What you have to do:
Please set the lines down again exactly, from the top of the entries through the line that contains "(** ** Applying money to an invoice *)".

Source data:
- - -

(* ===== verification/PaymentService.v ===== *)
(** * payment.PaymentService

    [internal/payment/service.go]: manual payments, the gateway flow, the
    ledger, and the URLs handed to browsers. *)

From Stdlib Require Import Ascii.
From S2P Require Import Prelude Golang Net Errors Models Store Schema Logic Gateway Notification BillingRepo Calc Period PaymentRepo.

Definition msgInvoiceCancelled : string := "صورتحساب لغو شده است؛ پرداخت ثبت نمی‌شود".
Definition msgAmountInvalid : string := "مبلغ پرداخت باید بزرگ‌تر از صفر باشد".
Definition msgNotPermitted : string := "شما به این بخش دسترسی ندارید".
Definition msgCallbackUnknown : string := "پرداختی برای این بازگشت یافت نشد".

(** ** URLs *)

(** The configuration of the service. *)
Record PaymentConfig := MkPaymentConfig { cfg_callback : string; cfg_webReturn : string }.

(** [NewPaymentService] trims the return origin. *)
Definition NewPaymentService (callbackURL webReturnURL : string) : PaymentConfig :=
  MkPaymentConfig callbackURL (TrimRight_slash webReturnURL).

(** A path that stays on the origin it is appended to. *)
Definition same_origin_path (path : string) : bool :=
  HasPrefix path "/" && negb (HasPrefix path "//") && negb (Contains path "/\").

Definition callbackURLFor (cfg : PaymentConfig) (returnPath : string) : string :=
  if bool_decide (TrimRight_slash (cfg_webReturn cfg) = "") || bool_decide (returnPath = "")
  then cfg_callback cfg
  else if negb (HasPrefix returnPath "/") || HasPrefix returnPath "//" || Contains returnPath "/\"
  then cfg_callback cfg
  else
    let sep := if Contains (cfg_callback cfg) "?" then "&" else "?" in
    cfg_callback cfg +:+ sep +:+ "return_path=" +:+ QueryEscape returnPath.

Definition BrowserReturnURL (cfg : PaymentConfig) (path paymentID status invoiceID : string)
    : string :=
  let base := TrimRight_slash (cfg_webReturn cfg) in
  if bool_decide (base = "") then "" else
  let path :=
    if bool_decide (path = "") || negb (HasPrefix path "/") || HasPrefix path "//"
       || Contains path "/\"
    then "/payment/result" else path in
  let q := Values_Set "payment_id" paymentID [] in
  let q := Values_Set "status" status q in
  let q := if bool_decide (invoiceID = "") then q else Values_Set "invoice_id" invoiceID q in
  base +:+ path +:+ "?" +:+ Values_Encode q.

(** ** Applying money to an invoice *)

Record ManualPaymentInput := MkManualPaymentInput {
  mp_Amount : string;
  mp_PaidAt : string;
  mp_TrackingNumber : string;
}.

Record paymentApplication := MkPaymentApplication { pa_applied : Money; pa_status : string }.

Definition outstanding_of (inv : ledgerInvoice) : Money :=
  let o := sub64 (effective inv) (li_PaidAmount inv) in if o <? 0 then 0 else o.

Definition applyToInvoice (inv : ledgerInvoice) (amount : Money) : paymentApplication :=
  let eff := effective inv in
  let outstanding := sub64 eff (li_PaidAmount inv) in
  let outstanding := if outstanding <? 0 then 0 else outstanding in
  let applied := if amount >? outstanding then outstanding else amount in
  let newPaid := add64 (li_PaidAmount inv) applied in
  MkPaymentApplication applied
    (if newPaid >=? eff then InvoicePaid
     else if newPaid >? 0 then InvoicePartial else InvoiceUnpaid).

#[global] Arguments applyToInvoice : simpl never.

(** [formatToman]: a comma before every group of three digits. *)
Fixpoint group_thousands (i n : nat) (s : string) : string :=
  match s with
  | EmptyString => EmptyString
  | String c s' =>
      (if bool_decide (0 < i)%nat && bool_decide ((n - i) mod 3 = 0)%nat then "," else "")
        +:+ String c (group_thousands (S i) n s')
  end.

Definition formatToman (v : Money) : string :=
  let s := FormatInt v in
  let n := String.length s in
  if bool_decide (n ≤ 3)%nat then s else group_thousands 0 n s.

(** ** The service *)

Definition canAccessUnit (u : User) (unitID : UUID) : M bool :=
  unit ← UnitByID unitID;
  if bool_decide (us_Role u = RoleManager) then isManagerOf (us_ID u) (u_BuildingID unit) else
  units ← ResidentUnitIDs (us_Phone u);
  mret (bool_decide (unitID ∈ units)).

Definition payAuthorizedInvoice (u : User) (invoiceID : UUID) : M ledgerInvoice :=
  inv ← map_err (not_found_as msgInvoiceNotFound) (InvoiceForUpdate invoiceID);
  ok ← canAccessUnit u (li_UnitID inv);
  if negb ok then fail (EApp (Forbidden msgNotPermitted)) else mret inv.

Definition parse_paid_at (s : string) : M Time :=
  if bool_decide (s = "") then now ← time_Now; mret (TruncateDay now)
  else match ParseDate s with
       | Some t => mret t
       | None => fail (EApp (BadRequest "تاریخ پرداخت نامعتبر است"))
       end.

(** The amount of a request: a positive [int64]. *)
Definition parse_amount (s : string) : option Money :=
  a ← ParseInt s; if a <=? 0 then None else Some a.

Section payment.
Context `{!UuidCodec} `{!PushNotifier} `{!PaymentGateway}.

Definition notifyRecorded (p : Payment) : M unit :=
  r ← attempt (OccupantUserIDs (pay_UnitID p));
  match r with
  | inr _ => mret tt
  | inl users => for_each (λ uid, ignore_err (Notification_Create uid "payment_recorded"
      "پرداخت ثبت شد"
      ("پرداختی به مبلغ " +:+ formatToman (pay_Amount p) +:+ " تومان برای واحد شما ثبت شد.")
      (Some "payment") (Some (pay_ID p)))) users
  end.

(** The transaction of a manual payment, on the invoice as it was read. *)
Definition store_manual (inv : ledgerInvoice) (invoiceID : UUID) (p : Payment) : M Payment :=
  let app := applyToInvoice inv (pay_Amount p) in
  Transaction (
    p ← Create p;
    ApplyInvoicePaid invoiceID (add64 (li_PaidAmount inv) (pa_applied app)) (pa_status app);;
    recomputeBalance (li_UnitID inv);;
    mret p).

Definition manual_payment (id : UUID) (u : User) (inv : ledgerInvoice) (invoiceID : UUID)
    (amount : Money) (paidAt : Time) (tracking : string) : Payment :=
  MkPayment id (li_BuildingID inv) (li_UnitID inv) (Some invoiceID) MethodManual amount paidAt
    (if bool_decide (tracking = "") then None else Some tracking) None None (Some (us_ID u))
    StatusVerified 0 0.

Definition RecordManual (u : User) (invoiceID : UUID) (i : ManualPaymentInput) : M Payment :=
  guard_or (bool_decide (us_Role u = RoleManager)) (EApp (Forbidden msgNotPermitted));;
  match parse_amount (mp_Amount i) with
  | None => fail (EApp (BadRequest msgAmountInvalid))
  | Some amount =>
      paidAt ← parse_paid_at (mp_PaidAt i);
      inv ← payAuthorizedInvoice u invoiceID;
      if bool_decide (li_Status inv = InvoiceCanceled)
      then fail (EApp (Conflict msgInvoiceCancelled)) else
      id ← uuid_New;
      p ← store_manual inv invoiceID
            (manual_payment id u inv invoiceID amount paidAt (mp_TrackingNumber i));
      notifyRecorded p;;
      mret p
  end.

Definition StartGateway (cfg : PaymentConfig) (u : User) (invoiceID : UUID)
    (amount : option Money) (returnPath : string) : M (Payment * string) :=
  inv ← payAuthorizedInvoice u invoiceID;
  if bool_decide (li_Status inv = InvoiceCanceled)
  then fail (EApp (Conflict msgInvoiceCancelled)) else
  amt ← match amount with
        | Some a => if a <=? 0 then fail (EApp (BadRequest msgAmountInvalid)) else mret a
        | None => mret (outstanding_of inv)
        end;
  if amt <=? 0 then fail (EApp (Conflict "این صورتحساب بدهی معوق ندارد")) else
  res ← map_err (λ _, EApp (Internal "ارتباط با درگاه پرداخت ناموفق بود"))
    (gw_Start (MkStartRequest amt (callbackURLFor cfg returnPath)
                 ("پرداخت شارژ صورتحساب " +:+ li_InvoiceNumber inv)));
  id ← uuid_New;
  now ← time_Now;
  p ← CreatePayment
    (MkPayment id (li_BuildingID inv) (li_UnitID inv) (Some invoiceID) MethodGateway amt
       (TruncateDay now) None (Some gw_Name) (Some (sr_Authority res)) (Some (us_ID u))
       StatusRecorded 0 0);
  mret (p, sr_PayURL res).

(** The payment a callback is about. An error of the lookup leaves no payment,
    which is reported as unknown. *)
Definition callback_payment (paymentID authority : string) : M (option Payment) :=
  if negb (bool_decide (paymentID = "")) then
    match uuid_Parse paymentID with
    | None => fail (EApp (NotFound msgCallbackUnknown))
    | Some id => r ← attempt (GetPayment id); mret (match r with inl p => Some p | inr _ => None end)
    end
  else if negb (bool_decide (authority = "")) then
    r ← attempt (GetPaymentByAuthority authority);
    mret (match r with inl p => Some p | inr _ => None end)
  else fail (EApp (BadRequest "پارامتر payment_id یا Authority الزامی است")).

Definition verified_payment (ref : string) (p : Payment) : Payment :=
  MkPayment (pay_ID p) (pay_BuildingID p) (pay_UnitID p) (pay_InvoiceID p) (pay_Method p)
    (pay_Amount p) (pay_PaidAt p) (Some ref) (pay_Gateway p) (pay_Authority p)
    (pay_RecordedBy p) StatusVerified (pay_CreatedAt p) (pay_UpdatedAt p).

(** The transaction of a verified gateway payment. *)
Definition store_verified (p : Payment) : M Payment :=
  Transaction (
    p ← Save p;
    match pay_InvoiceID p with
    | None => mret p
    | Some invoiceID =>
        inv ← InvoiceForUpdate invoiceID;
        let app := applyToInvoice inv (pay_Amount p) in
        ApplyInvoicePaid (li_ID inv) (add64 (li_PaidAmount inv) (pa_applied app)) (pa_status app);;
        recomputeBalance (li_UnitID inv);;
        mret p
    end).

(** The part of [HandleCallback] after the lookup. *)
Definition finalize (p : Payment) : M Payment :=
  match pay_Authority p with
  | Some authority =>
      if bool_decide (pay_Status p = StatusRecorded) && bool_decide (pay_Method p = MethodGateway)
      then
        r ← attempt (gw_Verify authority (pay_Amount p));
        match r with
        | inl (MkVerifyResult true ref) =>
            p ← store_verified (verified_payment ref p);
            notifyRecorded p;;
            mret p
        | _ => SavePayment (with_pay_status StatusFailed p)
        end
      else mret p
  | None => mret p
  end.

Definition HandleCallback (paymentID authority : string) : M Payment :=
  o ← callback_payment paymentID authority;
  match o with
  | None => fail (EApp (NotFound msgCallbackUnknown))
  | Some p => finalize p
  end.
End payment.

Definition UnitBalanceFor (u : User) (unitID : UUID) : M UnitBalance :=
  ok ← map_err (not_found_as "واحد یافت نشد") (canAccessUnit u unitID);
  if negb ok then fail (EApp (Forbidden msgNotPermitted)) else RecomputeUnit unitID.

Definition with_building (b : UUID) (f : PaymentFilter) : PaymentFilter :=
  MkPaymentFilter b (pf_UnitID f) (pf_UnitIDs f) (pf_From f) (pf_To f) (pf_Method f) (pf_Page f)
    (pf_Size f).

Definition with_units (us : list UUID) (f : PaymentFilter) : PaymentFilter :=
  MkPaymentFilter (pf_BuildingID f) (pf_UnitID f) us (pf_From f) (pf_To f) (pf_Method f) (pf_Page f)
    (pf_Size f).

Definition BuildingLedger (u : User) (buildingID : UUID) (f : PaymentFilter)
    : M (list PaymentView * Z) :=
  guard_or (bool_decide (us_Role u = RoleManager)) (EApp (Forbidden msgNotPermitted));;
  ok ← isManagerOf (us_ID u) buildingID;
  if negb ok then fail (EApp (Forbidden msgNotPermitted)) else
  ListPayments (with_building buildingID f).

Definition MyPayments (u : User) (f : PaymentFilter) : M (list PaymentView * Z) :=
  unitIDs ← ResidentUnitIDs (us_Phone u);
  if decide (unitIDs = []) then mret ([], 0) else ListPayments (with_units unitIDs f).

- - -

Solved problem:
(* ===== verification/PaymentService.v ===== *)
(** * payment.PaymentService

    [internal/payment/service.go]: manual payments, the gateway flow, the
    ledger, and the URLs handed to browsers. *)

From Stdlib Require Import Ascii.
From S2P Require Import Prelude Golang Net Errors Models Store Schema Logic Gateway Notification BillingRepo Calc Period PaymentRepo.

Definition msgInvoiceCancelled : string := "صورتحساب لغو شده است؛ پرداخت ثبت نمی‌شود".
Definition msgAmountInvalid : string := "مبلغ پرداخت باید بزرگ‌تر از صفر باشد".
Definition msgNotPermitted : string := "شما به این بخش دسترسی ندارید".
Definition msgCallbackUnknown : string := "پرداختی برای این بازگشت یافت نشد".

(** ** URLs *)

(** The configuration of the service. *)
Record PaymentConfig := MkPaymentConfig { cfg_callback : string; cfg_webReturn : string }.

(** [NewPaymentService] trims the return origin. *)
Definition NewPaymentService (callbackURL webReturnURL : string) : PaymentConfig :=
  MkPaymentConfig callbackURL (TrimRight_slash webReturnURL).

(** A path that stays on the origin it is appended to. *)
Definition same_origin_path (path : string) : bool :=
  HasPrefix path "/" && negb (HasPrefix path "//") && negb (Contains path "/\").

Definition callbackURLFor (cfg : PaymentConfig) (returnPath : string) : string :=
  if bool_decide (TrimRight_slash (cfg_webReturn cfg) = "") || bool_decide (returnPath = "")
  then cfg_callback cfg
  else if negb (HasPrefix returnPath "/") || HasPrefix returnPath "//" || Contains returnPath "/\"
  then cfg_callback cfg
  else
    let sep := if Contains (cfg_callback cfg) "?" then "&" else "?" in
    cfg_callback cfg +:+ sep +:+ "return_path=" +:+ QueryEscape returnPath.

Definition BrowserReturnURL (cfg : PaymentConfig) (path paymentID status invoiceID : string)
    : string :=
  let base := TrimRight_slash (cfg_webReturn cfg) in
  if bool_decide (base = "") then "" else
  let path :=
    if bool_decide (path = "") || negb (HasPrefix path "/") || HasPrefix path "//"
       || Contains path "/\"
    then "/payment/result" else path in
  let q := Values_Set "payment_id" paymentID [] in
  let q := Values_Set "status" status q in
  let q := if bool_decide (invoiceID = "") then q else Values_Set "invoice_id" invoiceID q in
  base +:+ path +:+ "?" +:+ Values_Encode q.

(** ** Applying money to an invoice *)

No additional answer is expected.